I fixed this by adjusting the subscriber to the following:
<?php
namespace MyBundle\Subscriber;
use Doctrine\Common\EventSubscriber;
use Doctrine\ORM\Event\LoadClassMetadataEventArgs;
use Doctrine\ORM\Mapping\ClassMetadataInfo;
class TablePrefixSubscriber implements EventSubscriber
{
protected $prefix = '';
/**
* Constructor
*
* #param string $prefix
*/
public function __construct($prefix)
{
$this->prefix = (string) $prefix;
}
/**
* Get subscribed events
*
* #return array
*/
public function getSubscribedEvents()
{
return array('loadClassMetadata');
}
/**
* Load class meta data event
*
* #param LoadClassMetadataEventArgs $args
*
* #return void
*/
public function loadClassMetadata(LoadClassMetadataEventArgs $args)
{
$classMetadata = $args->getClassMetadata();
// Only add the prefixes to our own entities.
if (FALSE !== strpos($classMetadata->namespace, 'Some\Namespace\Part')) {
// Do not re-apply the prefix when the table is already prefixed
if (false === strpos($classMetadata->getTableName(), $this->prefix)) {
$tableName = $this->prefix . $classMetadata->getTableName();
$classMetadata->setPrimaryTable(['name' => $tableName]);
}
foreach ($classMetadata->getAssociationMappings() as $fieldName => $mapping) {
if ($mapping['type'] == ClassMetadataInfo::MANY_TO_MANY && $mapping['isOwningSide'] == true) {
$mappedTableName = $classMetadata->associationMappings[$fieldName]['joinTable']['name'];
// Do not re-apply the prefix when the association is already prefixed
if (false !== strpos($mappedTableName, $this->prefix)) {
continue;
}
$classMetadata->associationMappings[$fieldName]['joinTable']['name'] = $this->prefix . $mappedTableName;
}
}
}
}
}
This has a drawback though;
A not wisely chosen prefix might cause conflicts when it's actually already part of a table name.
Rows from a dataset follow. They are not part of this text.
Lemma run_actions_spec exten_name p t b acts antis req subs m e l s :
  shown h p (cond_tree (Cond t b acts antis req subs)) -> good_test t -> Forall (good_act t) acts -> Forall good_loop antis ->
  leaves t m -> since s -> holds e l ->
  exists pr e' s', run_actions h caller exten_name p (negb (passes t)) m e s = Ret (pr, e', s') /\
    (pr =? 0) = negb (passes t || negb (bool_decide (antis = []))) /\ since s' /\ holds e' (l ++ actions_of t acts antis).
Proof.
  intros Hr Hg Ha Hl Hm Hs He. unfold run_actions, actions_of. cbn [cond_tree] in Hr.
  assert (Hpr : (m_proceed m =? 0) = negb (passes t)).
  { destruct t as [f ex|c]; [destruct Hm as (_ & _ & _ & _ & ->); cbn [passes]; by rewrite negb_involutive|].
    destruct Hm as [_ ->]. by destruct (passes (When c)). }
  destruct (passes t) eqn:Ep; cbn [negb orb] in *.
  - destruct (captures_spec t m s Hg Hm Hs) as (s1 & Hcap & Hs1).
    destruct (captures m) as [cap| |] eqn:Ecap; cbn [rbind] in Hcap |- *; try done. rewrite Hcap. cbn [rbind].
    destruct (shown_tags h p _ _ _ _ (chars "action") Hr) as (L' & -> & _ & Hrep). cbn [rbind].
    rewrite !named_app, named_all, !named_none, !app_nil_r in Hrep by (done || by intros []).
    destruct (actions_spec exten_name t m s1 acts Hg Hm Ep L' e l Hrep Ha He) as (e' & -> & He'). cbn [rbind].
    exists (m_proceed m), e', s1. split_and!; done.
  - destruct (shown_tags h p _ _ _ _ (chars "anti-action") Hr) as (L' & -> & _ & Hrep). cbn [rbind].
    rewrite !named_app, (named_none _ (act_tree (chars "action"))), named_all, named_none, app_nil_r in Hrep by (done || by intros []).
    cbn [app] in Hrep. destruct (anti_actions_spec exten_name s antis L' (m_proceed m) e l Hrep Hl He) as (e' & -> & He').
    exists (if bool_decide (antis = []) then m_proceed m else 1), e', s. split_and!; try done. by case_bool_decide.
Qed.

(** The meaning of conditions, one after the other: the actions performed and
    whether the call goes on with what fits. *)
Section EvalList.
Context (eval : cond -> list performed * bool * bool).
Fixpoint eval_list (cs : list cond) (proceed : bool) : list performed * bool :=
  match cs with
  | [] => ([], proceed)
  | c :: cs =>
    let '(here, proceed, leave) := eval c in
    if leave : bool then (here, proceed) else let '(rest, proceed) := eval_list cs proceed in (here ++ rest, proceed)
  end.
End EvalList.
(** Whether a rule stops behind a test. *)
Definition stops (b : break_t) (pass : bool) : bool :=
  match b, pass with
  | BREAK_ALWAYS, _ | BREAK_ON_TRUE, true | BREAK_ON_FALSE, false => true
  | _, _ => false
  end.
(** And of one condition; the last component says whether those behind it are left
    out. *)
Fixpoint eval (c : cond) : list performed * bool * bool :=
  match c with
  | Cond t b acts antis req subs =>
    let here := actions_of t acts antis in
    let proceed := passes t || negb (bool_decide (antis = [])) in
    if stops b (passes t) then (here, proceed, true)
    else if proceed && negb (bool_decide (subs = [])) then
      let '(inner, ok) := eval_list eval subs false in
      let ok := negb req || ok in
      (here ++ inner, ok, negb ok && negb (match b with BREAK_NEVER => true | _ => false end))
    else (here, proceed, false)
  end.

Lemma breaks_stops b pass : breaks b (negb pass) = stops b pass.
Proof. by destruct b, pass. Qed.

Fixpoint depth (c : cond) : Z :=
  match c with Cond _ _ _ _ _ subs => match subs with [] => 0 | _ => 1 + fold_right Z.max 0 (map depth subs) end end.
Inductive good_cond : cond -> Prop :=
| GoodCond t b acts antis req subs : good_test t -> Forall (good_act t) acts -> Forall good_loop antis -> Forall good_cond subs ->
    good_cond (Cond t b acts antis req subs).
Definition subs_of (c : cond) : list cond := match c with Cond _ _ _ _ _ subs => subs end.
Definition nested_of (c : cond) : bool := match c with Cond _ _ _ _ req _ => req end.

(** What a search leaves. *)
Definition found (r : res (Z * option extension * St)) (l : list performed) (res : list performed * bool) : Prop :=
  exists pr e s, r = Ret (pr, e, s) /\ (pr =? 0) = negb (snd res) /\ since s /\ holds e (l ++ fst res).

Lemma conditions_spec nested exten_name cs : Forall good_cond cs ->
  (forall c p e s l, c ∈ cs -> subs_of c <> [] -> shown h p (cond_tree c) -> since s -> holds e l ->
     found (nested p e s) l (let '(inner, ok) := eval_list eval (subs_of c) false in (inner, negb (nested_of c) || ok))) ->
  forall L' proceed ok e s l, Forall2 (shown h) L' (map cond_tree cs) -> (proceed =? 0) = negb ok -> since s -> holds e l ->
  found (conditions h caller garbage nested exten_name L' proceed e s) l (eval_list eval cs ok).
Proof.
  intros Hg Hn. induction Hg as [|c cs Hc Hg IH]; intros L' proceed ok e s l Hr Hpr Hs He; cbn [map] in Hr.
  - inversion Hr; subst. exists proceed, e, s. cbn [eval_list fst snd]. by rewrite app_nil_r.
  - inversion Hr as [|p ? L'' ? Hp Hr']; subst. cbn [conditions eval_list]. destruct Hc as [t b acts antis req subs Ht Ha Hl Hsub].
    destruct (shown_tag _ _ _ _ _ _ Hp) as (tg & -> & Ea & _). cbn [rbind].
    destruct (run_tests_spec p tg t b acts antis req subs proceed s Hp Ea Hs Ht) as (m & -> & Hm). cbn [rbind].
    destruct (run_actions_spec exten_name p t b acts antis req subs m e l s Hp Ht Ha Hl Hm Hs He) as (pr & e1 & s1 & -> & Hpr1 & Hs1 & He1).
    cbn [rbind]. destruct (attr_of_cond _ _ _ _ Ea) as (_ & _ & -> & _). cbn [eval].
    set (pc := passes t || negb (bool_decide (antis = []))) in *.
    rewrite breaks_stops. destruct (stops b (passes t)) eqn:Eb; [by exists pr, e1, s1|].
    assert (Hnext : forall pr2 ok2 e2 s2 here, (pr2 =? 0) = negb ok2 -> since s2 -> holds e2 (l ++ here) ->
      found (conditions h caller garbage nested exten_name L'' pr2 e2 s2) l
        (let '(rest, proceed) := eval_list eval cs ok2 in (here ++ rest, proceed))).
    { intros pr2 ok2 e2 s2 here H1 H2 H3. destruct (IH ltac:(intros; apply Hn; [by right|..]; done) L'' pr2 ok2 e2 s2 _ Hr' H1 H2 H3) as (pr3 & e3 & s3 & -> & H4 & H5 & H6).
      destruct (eval_list eval cs ok2) as [rest ok3]. cbn [fst snd] in *. exists pr3, e3, s3. cbn [fst snd]. by rewrite app_assoc. }
    cbn [cond_tree] in Hp. destruct (shown_tags h p _ _ _ _ (chars "condition") Hp) as (Lc & _ & -> & Hrc). cbn [rbind].
    rewrite !named_app, !(named_none _ (act_tree _)), named_all in Hrc by (done || by intros []). cbn [app] in Hrc.
    destruct subs as [|u us].
    + inversion Hrc; subst. cbn [head]. rewrite bool_decide_eq_true_2, andb_false_r by done. by apply Hnext.
    + inversion Hrc as [|q ? Lq ? _ _]; subst. cbn [head]. rewrite (bool_decide_eq_false_2 (u :: us = [])), Hpr1 by done. cbn [negb]. rewrite andb_true_r.
      destruct pc; cbn [negb]; [|by apply Hnext].
      destruct (Hn (Cond t b acts antis req (u :: us)) p e1 s1 _ ltac:(left) ltac:(done) Hp Hs1 He1) as (pr2 & e2 & s2 & -> & Hpr2 & Hs2 & He2).
      cbn [rbind subs_of nested_of] in *. destruct (eval_list eval (u :: us) false) as [inner ok1]. cbn [fst snd] in *.
      rewrite Hpr2. rewrite <- app_assoc in He2. destruct (_ && _) eqn:El; [by exists pr2, e2, s2|]. by apply Hnext.
Qed.

Lemma depth_sub c u : u ∈ subs_of c -> depth u + 1 <= depth c.
Proof.
  destruct c as [t b acts antis req subs]. cbn [subs_of depth]. intros Hu. destruct subs as [|v vs]; [by apply not_elem_of_nil in Hu|].
  assert (depth u <= fold_right Z.max 0 (map depth (v :: vs))); [|lia]. clear -Hu. induction (v :: vs) as [|w ws IH]; [by apply not_elem_of_nil in Hu|].
  cbn [map fold_right]. apply elem_of_cons in Hu as [->|Hu]; [lia|]. specialize (IH Hu). lia.
Qed.
Lemma depth_pos c : 0 <= depth c.
Proof. destruct c as [t b acts antis req [|u us]]; cbn [depth]; [done|]. assert (0 <= fold_right Z.max 0 (map depth (u :: us))); [|lia].
  generalize (map depth (u :: us)). intros l. induction l; simpl; lia. Qed.

(** A tag with conditions, at level [recur]. *)
Lemma parse_exten_spec fuel : forall recur name p nm at_ tx subs cs e s l,
  shown h p (Tree nm at_ tx subs) -> named (chars "condition") subs = map cond_tree cs -> Forall good_cond cs ->
  (forall tg, x_attr tg = at_ -> recur <> 0 -> exists b, attr_of tg "require-nested" = Some (bool_text b)) ->
  recur + Z.of_nat fuel = 102 -> 0 <= recur <= 99 -> Forall (fun c => recur + depth c <= 99) cs -> since s -> holds e l ->
  found (parse_exten h caller garbage fuel recur name p e s) l
    (let '(inner, ok) := eval_list eval cs false in
     (inner, (negb (recur =? 0) && bool_decide (attr_of (mk_tag [] at_ [] 0 None None None None None) "require-nested" = Some (bool_text false))) || ok)).
Proof.
  induction fuel as [|fuel IH]; intros recur name p nm at_ tx subs cs e s l Hr Hnamed Hg Hreq Hf Hrec Hdepth Hs He; [lia|].
  cbn [parse_exten]. destruct (shown_tag _ _ _ _ _ _ Hr) as (tg & -> & Ea & _). cbn [rbind].
  unfold MAX_RECUR, indent_fits, MAX_RECUR_SPACE. rewrite Z.gtb_ltb, (proj2 (Z.ltb_ge 100 recur)) by lia.
  rewrite (proj2 (Z.leb_le (1 + 4 * recur) 400)) by lia. cbn [negb]. rewrite andb_false_r.
  assert (Hat : forall an, attr_of tg an = attr_of (mk_tag [] at_ [] 0 None None None None None) an) by (intros an; unfold attr_of; by rewrite Ea).
  assert (Hn : exists b, (if recur =? 0 then Ret true else match attr_of tg "require-nested" with Some r => true_Z r | None => Ret true end) = Ret b /\
    negb b = negb (recur =? 0) && bool_decide (attr_of (mk_tag [] at_ [] 0 None None None None None) "require-nested" = Some (bool_text false))).
  { destruct (Z.eqb_spec recur 0) as [->|Hne]; [by exists true|]. destruct (Hreq tg Ea Hne) as [b Eb]. rewrite <- Hat, Eb. exists b.
    split; [by destruct b|]. by destruct b. }
  destruct Hn as (b & -> & Hb). cbn [rbind].
  destruct (shown_tags h p _ _ _ _ (chars "condition") Hr) as (L' & -> & _ & Hrep). cbn [rbind]. rewrite Hnamed in Hrep.
  set (nm' := if recur =? 0 then _ else _).
  destruct (conditions_spec (fun p => parse_exten h caller garbage fuel (recur + 1) name p) nm' cs Hg) with (L' := L') (proceed := 0) (ok := false) (e := e) (s := s) (l := l)
    as (pr & e' & s' & -> & Hpr & Hs' & He'); try done.
  - intros c q e1 s1 l1 Hc Hsub Hq Hs1 He1. rewrite Forall_forall in Hdepth. specialize (Hdepth c Hc).
    rewrite Forall_forall in Hg. specialize (Hg c Hc). destruct Hg as [t b' acts antis req us Ht Ha Hl Hus]. cbn [subs_of nested_of] in *.
    pose proof (depth_sub (Cond t b' acts antis req us)) as Hd. cbn [subs_of] in Hd.
    destruct us as [|u us]; [done|]. pose proof (Hd u ltac:(left)). pose proof (depth_pos u).
    destruct (IH (recur + 1) name q _ _ _ _ (u :: us) e1 s1 l1 Hq) as (pr & e' & s' & E & H1 & H2 & H3); try done; try lia.
    + cbn [cond_tree]. rewrite !named_app, !(named_none _ (act_tree _)), named_all by (done || by intros []). done.
    + intros tg' Ea' _. destruct (attr_of_cond _ _ _ _ Ea') as (_ & E & _). by exists req.
    + apply Forall_forall. intros v Hv. specialize (Hd v Hv). lia.
    + exists pr, e', s'. destruct (eval_list eval (u :: us) false) as [inner ok]. cbn [fst snd] in *. split_and!; try done. rewrite H1. f_equal. f_equal.
      rewrite (proj2 (Z.eqb_neq (recur + 1) 0)) by lia. cbn [negb andb].
      destruct (attr_of_cond (mk_tag [] (cond_attrs t b' req) [] 0 None None None None None) t b' req eq_refl) as (_ & E' & _). rewrite E'. by destruct req.
  - cbn [rbind]. destruct (eval_list eval cs false) as [inner ok]. cbn [fst snd] in *. rewrite <- Hb.
    exists (if b then pr else 1), e', s'. split_and!; try done. by destruct b.
Qed.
E.g. using prefix 'co' when theres a table called 'content' will result in a non-prefixed table, so using an underscore like 'co_' will reduce this risk.
Also, you can use this bundle for the new version of Symfony (4) - DoctrinePrefixBundle
I don't when to implement a solution that involved catching event (performance concern), so I have tried the Alternate Solution but it doesn't work for me.
I was adding the JMSPaymentCoreBundle and wanted to add a prefix on the payment tables.
In this bundle, the definition of the tables are in the Resources\config\doctrine directory (xml format).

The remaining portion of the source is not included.